____ Exercise data

(** What loadOrFetchNzb and dropNzbCache do, cut anywhere, keeps the caches right,
    and the data returned is what the server sent for the id. *)
Lemma loadOrFetch_trusted dir taskID nzbID env :
  trusted dir -> ids nzbID -> (forall data, served_nzb env = Some data -> sent nzbID data) -> removeIdOk env = true ->
  consistent dir (snd (loadOrFetchNzb dir taskID nzbID env)) /\
  (forall data c, fst (loadOrFetchNzb dir taskID nzbID env) = Some (data, c) -> sent nzbID data).
Proof.
  intros Ht Hin Hserved Hrm. unfold loadOrFetchNzb. rewrite Hrm.
  destruct (bool_decide_reflect ((TrimSpace <$> (if readIdOk env then dir !! idPath taskID else None)) = Some nzbID)) as [Hid|Hid];
    destruct (if readCacheOk env then dir !! cachePath taskID else None) as [d|] eqn:Hd; simpl.
  1: { split; [by apply consistent_nil|]. intros data c [= <- <-].
       destruct (readIdOk env); [|done]. destruct (readCacheOk env); [|done].
       apply fmap_Some in Hid as (raw & Hraw & Htrim). by apply (Ht taskID raw). }
  all: destruct (served_nzb env) as [data|]; simpl; [|split; [by apply consistent_nil|done]].
  all: split; [|intros data' c [= <- <-]; by apply Hserved].
  all: destruct (mkdirResumeOk env); simpl; [|by apply consistent_nil].
  all: pose proof (trusted_unlabelled dir taskID Ht) as Ht1.
  all: assert (Hnone : delete (idPath taskID) dir !! idPath taskID = None) by apply lookup_delete_eq.
  all: apply consistent_cons; [done..|]; simpl; apply consistent_cons; [done|intros n; by apply trusted_write_cache|].
  all: destruct (writeCacheEnd env); simpl; try (apply consistent_nil; (done || by apply trusted_write_cache)).
  all: assert (Ht2 : trusted (<[cachePath taskID := data]> (delete (idPath taskID) dir))) by (by apply trusted_write_cache).
  all: assert (Hlab : forall n, trusted (<[idPath taskID := take n nzbID]> (<[cachePath taskID := data]> (delete (idPath taskID) dir))))
      by (intros n; apply (trusted_label _ _ _ data); [done|by apply Hserved|apply lookup_insert_eq|done]).
  all: apply consistent_cons; [done|done|apply consistent_nil]; destruct (writeIdEnd env); simpl; [|done|done].
  all: rewrite <- (firstn_all nzbID) at 1; apply Hlab.
Qed.

Lemma dropNzbCache_trusted dir taskID b : trusted dir -> consistent dir (dropNzbCache taskID true b).
Proof.
  intros Ht. pose proof (trusted_unlabelled dir taskID Ht) as Ht1.
  assert (Hnone : delete (idPath taskID) dir !! idPath taskID = None) by apply lookup_delete_eq.
  apply consistent_cons; [done..|]. simpl. apply consistent_cons; [done..|]. apply consistent_nil. simpl.
  destruct b; [by apply trusted_drop_cache|done].
Qed.
End Trust.

Section Cached.
Context (ids : bytes -> Prop) (sent : bytes -> bytes -> Prop).

(** A call on the resume directory that ends, or that a crash cuts short. *)
Inductive cache_step (dir : resumeDir) : resumeDir -> Prop :=
| step_load taskID nzbID env ops :
    ids nzbID -> (forall data, served_nzb env = Some data -> sent nzbID data) -> removeIdOk env = true ->
    cut_short ops (snd (loadOrFetchNzb dir taskID nzbID env)) ->
    cache_step dir (fold_left apply_op ops dir)
| step_drop taskID b ops :
    cut_short ops (dropNzbCache taskID true b) -> cache_step dir (fold_left apply_op ops dir).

________

▶ To do
Here the output must be the lines above from the line with "Lemma loadOrFetch_trusted dir" to the line with "by (intros n;", both included, duplicated word for word and nothing else.

▶ Finished exercise
Lemma loadOrFetch_trusted dir taskID nzbID env :
  trusted dir -> ids nzbID -> (forall data, served_nzb env = Some data -> sent nzbID data) -> removeIdOk env = true ->
  consistent dir (snd (loadOrFetchNzb dir taskID nzbID env)) /\
  (forall data c, fst (loadOrFetchNzb dir taskID nzbID env) = Some (data, c) -> sent nzbID data).
Proof.
  intros Ht Hin Hserved Hrm. unfold loadOrFetchNzb. rewrite Hrm.
  destruct (bool_decide_reflect ((TrimSpace <$> (if readIdOk env then dir !! idPath taskID else None)) = Some nzbID)) as [Hid|Hid];
    destruct (if readCacheOk env then dir !! cachePath taskID else None) as [d|] eqn:Hd; simpl.
  1: { split; [by apply consistent_nil|]. intros data c [= <- <-].
       destruct (readIdOk env); [|done]. destruct (readCacheOk env); [|done].
       apply fmap_Some in Hid as (raw & Hraw & Htrim). by apply (Ht taskID raw). }
  all: destruct (served_nzb env) as [data|]; simpl; [|split; [by apply consistent_nil|done]].
  all: split; [|intros data' c [= <- <-]; by apply Hserved].
  all: destruct (mkdirResumeOk env); simpl; [|by apply consistent_nil].
  all: pose proof (trusted_unlabelled dir taskID Ht) as Ht1.
  all: assert (Hnone : delete (idPath taskID) dir !! idPath taskID = None) by apply lookup_delete_eq.
  all: apply consistent_cons; [done..|]; simpl; apply consistent_cons; [done|intros n; by apply trusted_write_cache|].
  all: destruct (writeCacheEnd env); simpl; try (apply consistent_nil; (done || by apply trusted_write_cache)).
  all: assert (Ht2 : trusted (<[cachePath taskID := data]> (delete (idPath taskID) dir))) by (by apply trusted_write_cache).
  all: assert (Hlab : forall n, trusted (<[idPath taskID := take n nzbID]> (<[cachePath taskID := data]> (delete (idPath taskID) dir))))
      by (intros n; apply (trusted_label _ _ _ data); [done|by apply Hserved|apply lookup_insert_eq|done]).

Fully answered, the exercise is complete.